## WORK ORDER:
Every line below from the one containing "Lemma factor_ok_divides n" through the one containing "rewrite !Bool.andb_true_iff in Hok." must be transcribed exactly. Omit all lines outside that stretch.

[MATERIAL FOR THE TASK]

(* ===== verification/Primality.v ===== *)
(** * Primality certificates

    Pocklington's criterion, and the primality of the order of the BN254 scalar
    field, over which every circuit of the program is defined. *)
From Stdlib Require Import ZArith Lia Znumtheory Zpow_facts List Zmod.
Import ListNotations.
Open Scope Z_scope.

(** A prime divisor no larger than the square root of a composite number. *)
Lemma least_divisor_prime n : 1 < n -> ~ Z.prime n -> exists q, Z.prime q /\ (q | n) /\ q * q <= n.
Proof.
  intros Hn Hnp.
  assert (Hind : forall m, 0 <= m -> forall d, d <= m -> 1 < d -> (d | n) -> d < n -> d * d <= n ->
    exists q, Z.prime q /\ (q | n) /\ q * q <= n).
  { intros m Hm. pattern m. apply natlike_ind; [|clear m Hm|exact Hm].
    - intros d H0 H1. lia.
    - intros m Hm IH d Hdm Hd Hdn Hlt Hsq. destruct (prime_dec d) as [Hp|Hp].
      { exists d. now rewrite prime_alt. }
      rewrite <-prime_alt in Hp. destruct (not_prime_divide d) as (e & He & Hed); [lia|now rewrite <-prime_alt|].
      apply (IH e); [lia|lia|now apply Z.divide_trans with d|lia|nia]. }
  destruct (not_prime_divide n) as (d & Hd & Hdn); [lia|now rewrite <-prime_alt|].
  destruct Hdn as (e & He).
  destruct (Z_le_gt_dec (d * d) n) as [Hle|Hgt].
  - apply (Hind d ltac:(lia) d); [lia|lia|now exists e|lia|lia].
  - apply (Hind e ltac:(nia) e); [lia|nia|exists d; lia|nia|nia].
Qed.


(** ** Pocklington's criterion *)

Section Pocklington.
Variables (n p a : Z).
Hypothesis p_prime : Z.prime p.
Hypothesis n_big : 1 < n.
Hypothesis p_divides : (p | n - 1).
Hypothesis a_order : a ^ (n - 1) mod n = 1.
Hypothesis a_proper : Z.gcd (a ^ ((n - 1) / p) - 1) n = 1.

Lemma one_of_divisor q m : (q | n) -> 1 < q -> 0 <= m -> a ^ m mod n = 1 -> (Zmod.of_Z q a ^ m)%Zmod = Zmod.one.
Proof using All.
  intros [k Hk] Hq Hm E. rewrite <-Zmod.of_Z_pow, <-Zmod.of_Z_1 by lia. apply Zmod.of_Z_inj.
  pose proof (Z.div_mod (a ^ m) n ltac:(lia)) as D. rewrite E, Hk in D. rewrite D.
  replace (k * q * (a ^ m / (k * q)) + 1) with (1 + k * (a ^ m / (k * q)) * q) by ring.
  now rewrite Z.mod_add by lia.
Qed.

(** An exponent below [n - 1] without the factor [p] divides [(n - 1) / p]. *)
Lemma divides_cofactor d : (d | n - 1) -> ~ (p | d) -> (d | (n - 1) / p).
Proof using All.
  intros [k Hk] Hd. pose proof (Z.prime_ge_2 p p_prime).
  destruct (proj1 (Z.divide_prime_mul k d p p_prime)) as [[k' ->]|Hpk]; [now rewrite <-Hk| |easy].
  exists k'. rewrite Hk. replace (k' * p * d) with (k' * d * p) by ring. apply Z.div_mul. lia.
Qed.

Lemma pocklington_divides q : Z.prime q -> (q | n) -> (p | q - 1).
Proof using All.
  intros Hq Hqn. pose proof (Z.prime_ge_2 q Hq). pose proof (Z.prime_ge_2 p p_prime).
  destruct (Zdivide_dec p (q - 1)) as [|Hnd]; [assumption|exfalso].
  set (x := Zmod.of_Z q a).
  assert (Hx : (x ^ (n - 1))%Zmod = Zmod.one) by (apply one_of_divisor; [assumption|lia|lia|assumption]).
  assert (Hnz : x <> Zmod.zero).
  { intros E. rewrite E, Zmod.pow_0_l in Hx by lia. symmetry in Hx. revert Hx. apply Zmod.one_neq_zero. lia. }
  assert (Hc : Z.gcd (Zmod.unsigned x) q = 1).
  { rewrite Z.gcd_comm. apply Z.coprime_prime_small; [assumption|].
    pose proof (Zmod.unsigned_pos_bound x ltac:(lia)). pose proof (Zmod.unsigned_nz x Hnz). lia. }
  pose proof (Zmod.fermat_nz x Hnz Hq) as Hf. replace (Z.pred q) with (q - 1) in Hf by lia.
  destruct (Z.gcd_bezout (n - 1) (q - 1) _ eq_refl) as (u & v & Huv).
  set (d := Z.gcd (n - 1) (q - 1)) in *.
  assert (Hd : (x ^ d)%Zmod = Zmod.one).
  { rewrite <-Huv, Zmod.pow_add_r_coprime, (Z.mul_comm u), (Z.mul_comm v), !Zmod.pow_mul_r_coprime by assumption.
    rewrite Hx, Hf, !Zmod.pow_1_l. apply Zmod.mul_1_l. }
  destruct (divides_cofactor d) as (k & Hk).
  { apply Z.gcd_divide_l. }
  { intros Hpd. apply Hnd. apply Z.divide_trans with d; [assumption|apply Z.gcd_divide_r]. }
  assert (E : (x ^ ((n - 1) / p))%Zmod = Zmod.one)
    by (rewrite Hk, (Z.mul_comm k), Zmod.pow_mul_r_coprime, Hd, Zmod.pow_1_l by assumption; reflexivity).
  assert (0 <= (n - 1) / p) by (apply Z.div_pos; lia).
  unfold x in E. rewrite <-Zmod.of_Z_pow, <-Zmod.of_Z_1 in E by assumption.
  apply Zmod.of_Z_inj in E. apply Z.cong_iff_0, Z.mod_divide in E; [|lia].
  assert (Hq1 : (q | 1)) by (rewrite <-a_proper; now apply Z.gcd_greatest).
  apply Z.divide_1_r_nonneg in Hq1; lia.
Qed.
End Pocklington.

(** The condition on a prime factor of [n - 1], with its base. *)
Definition factor_ok (n : Z) (f : Z * Z) : bool :=
  let '(p, a) := f in
  let b := Zpow_mod a ((n - 1) / p) n in
  (1 <? n) && (0 <? p) && ((n - 1) mod p =? 0) && (Zpow_mod b p n =? 1) && (Z.gcd (b - 1) n =? 1).

Lemma factor_ok_divides n f q : factor_ok n f = true -> Z.prime (fst f) ->
  Z.prime q -> (q | n) -> (fst f | q - 1).
Proof.
  destruct f as [p a]. simpl. intros Hok Hp Hq Hqn.
  rewrite !Bool.andb_true_iff in Hok. destruct Hok as [[[[Hn Hp0] Hdiv] Ha] Hg].
  apply Z.ltb_lt in Hp0, Hn. apply Z.eqb_eq in Hdiv, Ha, Hg.
  rewrite !Zpow_mod_correct in Ha by lia. rewrite Zpow_mod_correct in Hg by lia.
  assert (0 <= (n - 1) / p) by (apply Z.div_pos; lia).
  apply Z.mod_divide in Hdiv; [|lia]. destruct Hdiv as [k Hk].
  assert (Hkp : (n - 1) / p = k) by (rewrite Hk; apply Z.div_mul; lia). rewrite Hkp in *.
  apply (pocklington_divides n p a); try assumption.
  - now exists k.
  - rewrite Hk, Z.pow_mul_r, Zpower_mod by lia. exact Ha.
  - rewrite Hkp. rewrite Z.gcd_comm, <-Z.gcd_mod, Zminus_mod_idemp_l, Z.gcd_mod, Z.gcd_comm in Hg by lia. exact Hg.
Qed.

(** ** Certificates *)

(** Distinct prime factors of [n - 1], each with its base; their product is at
    least the square root of [n]. *)
Definition Certificate : Type := list (Z * Z).

Definition factored (l : Certificate) : Z := fold_right (fun f acc => fst f * acc) 1 l.

Fixpoint coprime_factors (l : Certificate) : bool :=
  match l with
  | [] => true
  | f :: l => (Z.gcd (fst f) (factored l) =? 1) && coprime_factors l
  end.

Definition certifies (n : Z) (l : Certificate) : bool :=
  (1 <? n) && forallb (factor_ok n) l && coprime_factors l && (n <=? factored l * factored l).

Lemma factored_divides l q : coprime_factors l = true -> Forall (fun f => 0 < fst f /\ (fst f | q - 1)) l ->
  (factored l | q - 1) /\ 0 < factored l.
Proof.
  induction l as [|f l IH]; simpl; intros Hc Hl; [split; [apply Z.divide_1_l|lia]|].
  rewrite Bool.andb_true_iff in Hc. destruct Hc as [Hg Hc]. apply Z.eqb_eq in Hg.
  inversion Hl as [|? ? [Hpos [k Hk]] Hl']; subst. destruct (IH Hc Hl') as [H1 H2].
  assert (Hfk : (factored l | k)).
  { apply Z.gauss with (fst f); [rewrite Z.mul_comm, <-Hk; assumption|now rewrite Z.gcd_comm]. }
  destruct Hfk as [j ->]. split; [|nia]. exists j. lia.
Qed.

Lemma pocklington n l : Forall (fun f => Z.prime (fst f)) l -> certifies n l = true -> Z.prime n.
Proof.
  intros Hl Hc. unfold certifies in Hc. rewrite !Bool.andb_true_iff in Hc.
  destruct Hc as [[[Hn Hok] Hcop] Hbig]. apply Z.ltb_lt in Hn. apply Z.leb_le in Hbig.
  destruct (prime_dec n) as [Hp|Hp]; [now apply prime_alt|exfalso]. rewrite <-prime_alt in Hp.
  destruct (least_divisor_prime n Hn Hp) as (q & Hq & Hqn & Hsq). pose proof (Z.prime_ge_2 q Hq).
  destruct (factored_divides l q Hcop) as [Hdiv Hpos].
  { rewrite forallb_forall in Hok. rewrite Forall_forall in *. intros f Hf. split.
    - pose proof (Z.prime_ge_2 _ (Hl f Hf)). lia.
    - now apply (factor_ok_divides n); auto. }
  apply Z.divide_pos_le in Hdiv; nia.
Qed.

(** One prime factor above the cube root of [n] is enough when the two divisors
    it would leave are not the roots of an integral quadratic equation; [s] is
    the integral square root of its discriminant. *)
Definition certifies_cube (n p a s : Z) : bool :=
  let r := (n - 1) / p in
  let d := (r mod p) * (r mod p) - 4 * (r / p) in
  factor_ok n (p, a) && (n <? p * p * (p - 1)) && (0 <=? s) && (s * s <? d) && (d <? (s + 1) * (s + 1)).

Lemma pocklington_cube n p a s : Z.prime p -> certifies_cube n p a s = true -> Z.prime n.
Proof.
  intros Hp Hc. unfold certifies_cube in Hc. rewrite !Bool.andb_true_iff in Hc.
  destruct Hc as [[[[Hok Hbig] Hs] Hlo] Hhi]. apply Z.ltb_lt in Hbig, Hlo, Hhi. apply Z.leb_le in Hs.
  pose proof Hok as Hok'. unfold factor_ok in Hok'. rewrite !Bool.andb_true_iff in Hok'.
  destruct Hok' as [[[[Hn _] Hdiv] _] _]. apply Z.ltb_lt in Hn. apply Z.eqb_eq in Hdiv.
  pose proof (Z.prime_ge_2 p Hp). apply Z.mod_divide in Hdiv; [|lia]. destruct Hdiv as [r Hr].
  assert (Hrp : (n - 1) / p = r) by (rewrite Hr; apply Z.div_mul; lia). rewrite Hrp in *.
  destruct (prime_dec n) as [Hpn|Hpn]; [now apply prime_alt|exfalso]. rewrite <-prime_alt in Hpn.
  destruct (least_divisor_prime n Hn Hpn) as (q & Hq & [m Hm] & Hsq). pose proof (Z.prime_ge_2 q Hq).
  destruct (factor_ok_divides n (p, a) q Hok Hp Hq ltac:(now exists m)) as [x Hx]. simpl in Hx.
  assert (Hym : (p | m - 1)).
  { exists (r - m * x). rewrite Z.mul_sub_distr_r, <-Hr, Hm. replace q with (x * p + 1) by lia. ring. }
  destruct Hym as [y Hy]. assert (0 < x) by nia.
  assert (Em : m = y * p + 1) by lia. assert (Eq : q = x * p + 1) by lia. clear Hx Hy Hsq.
  assert (0 < y).
  { assert (1 < m) by (destruct (Z_le_gt_dec m 1); [|lia]; exfalso; apply Hpn; replace m with 1 in Hm by nia;
      rewrite Hm, Z.mul_1_l; exact Hq). nia. }
  assert (Er : r = (x * y) * p + (x + y)).
  { apply (Z.mul_cancel_r _ _ p); [lia|]. rewrite <-Hr, Hm, Em, Eq. ring. }
  assert (x * y < p - 1).
  { apply (Z.mul_lt_mono_pos_l (p * p)); [nia|]. rewrite Hm, Em, Eq in Hbig. nia. }
  assert (x + y < p) by nia. clear Hbig Hm.
  assert (Emod : r mod p = x + y) by (symmetry; apply Z.mod_unique_pos with (x * y); lia).
  assert (Ediv : r / p = x * y) by (symmetry; apply Z.div_unique_pos with (x + y); lia).
  rewrite Emod, Ediv in *. clear - Hlo Hhi Hs.
  replace ((x + y) * (x + y) - 4 * (x * y)) with (Z.abs (x - y) * Z.abs (x - y)) in *
    by (destruct (Z.abs_eq_or_opp (x - y)) as [->| ->]; ring).
  pose proof (Z.abs_nonneg (x - y)).
  apply Z.square_lt_simpl_nonneg in Hlo, Hhi; lia.
Qed.

(** Trial division, for the small primes of the certificates. *)
Definition trial (n : Z) : bool :=
  (1 <? n) && (n <? 100000) && forallb (fun d => negb (n mod Z.of_nat d =? 0)) (seq 2 315).

Lemma trial_prime n : trial n = true -> 316 < n -> Z.prime n.
Proof.
  unfold trial. rewrite !Bool.andb_true_iff. intros [[H1 H2] Hf] Hn. apply Z.ltb_lt in H1, H2.
  destruct (prime_dec n) as [Hp|Hp]; [now apply prime_alt|exfalso]. rewrite <-prime_alt in Hp.
  destruct (least_divisor_prime n H1 Hp) as (q & Hq & Hqn & Hsq). pose proof (Z.prime_ge_2 q Hq).
  rewrite forallb_forall in Hf. specialize (Hf (Z.to_nat q)). rewrite in_seq, Z2Nat.id in Hf by lia.
  apply Z.mod_divide in Hqn; [|lia]. rewrite Hqn in Hf. specialize (Hf ltac:(nia)). discriminate.
Qed.

(** ** The order of the BN254 scalar field *)

Definition bn254_order : Z :=
  21888242871839275222246405745257275088548364400416034343698204186575808495617.

Ltac certify l :=
  apply pocklington with l;
  [repeat apply Forall_cons; try apply Forall_nil; cbn [fst]; auto with primes nocore|vm_compute; reflexivity].
Ltac trial := apply trial_prime; [vm_compute; reflexivity|lia].

Create HintDb primes.
Lemma prime_853 : Z.prime 853. Proof. trial. Qed.
Lemma prime_1637 : Z.prime 1637. Proof. trial. Qed.
#[export] Hint Resolve prime_853 prime_1637 : primes.
Lemma prime_639533339 : Z.prime 639533339. Proof. certify [(853, 2); (1637, 2)]. Qed.
#[export] Hint Resolve prime_639533339 : primes.
Lemma prime_65865678001877903 : Z.prime 65865678001877903. Proof. certify [(639533339, 2)]. Qed.
#[export] Hint Resolve prime_65865678001877903 : primes.
Lemma prime_13818364434197438864469338081 : Z.prime 13818364434197438864469338081.
Proof. certify [(65865678001877903, 2)]. Qed.

Lemma bn254_order_prime : Z.prime bn254_order.
Proof.
  apply (pocklington_cube bn254_order 13818364434197438864469338081 2 5442477491434024228909666045).
  - exact prime_13818364434197438864469338081.
  - vm_compute. reflexivity.
Qed.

[/MATERIAL FOR THE TASK]

## ANSWER BOX:
Lemma factor_ok_divides n f q : factor_ok n f = true -> Z.prime (fst f) ->
  Z.prime q -> (q | n) -> (fst f | q - 1).
Proof.
  destruct f as [p a]. simpl. intros Hok Hp Hq Hqn.
  rewrite !Bool.andb_true_iff in Hok. destruct Hok as [[[[Hn Hp0] Hdiv] Ha] Hg].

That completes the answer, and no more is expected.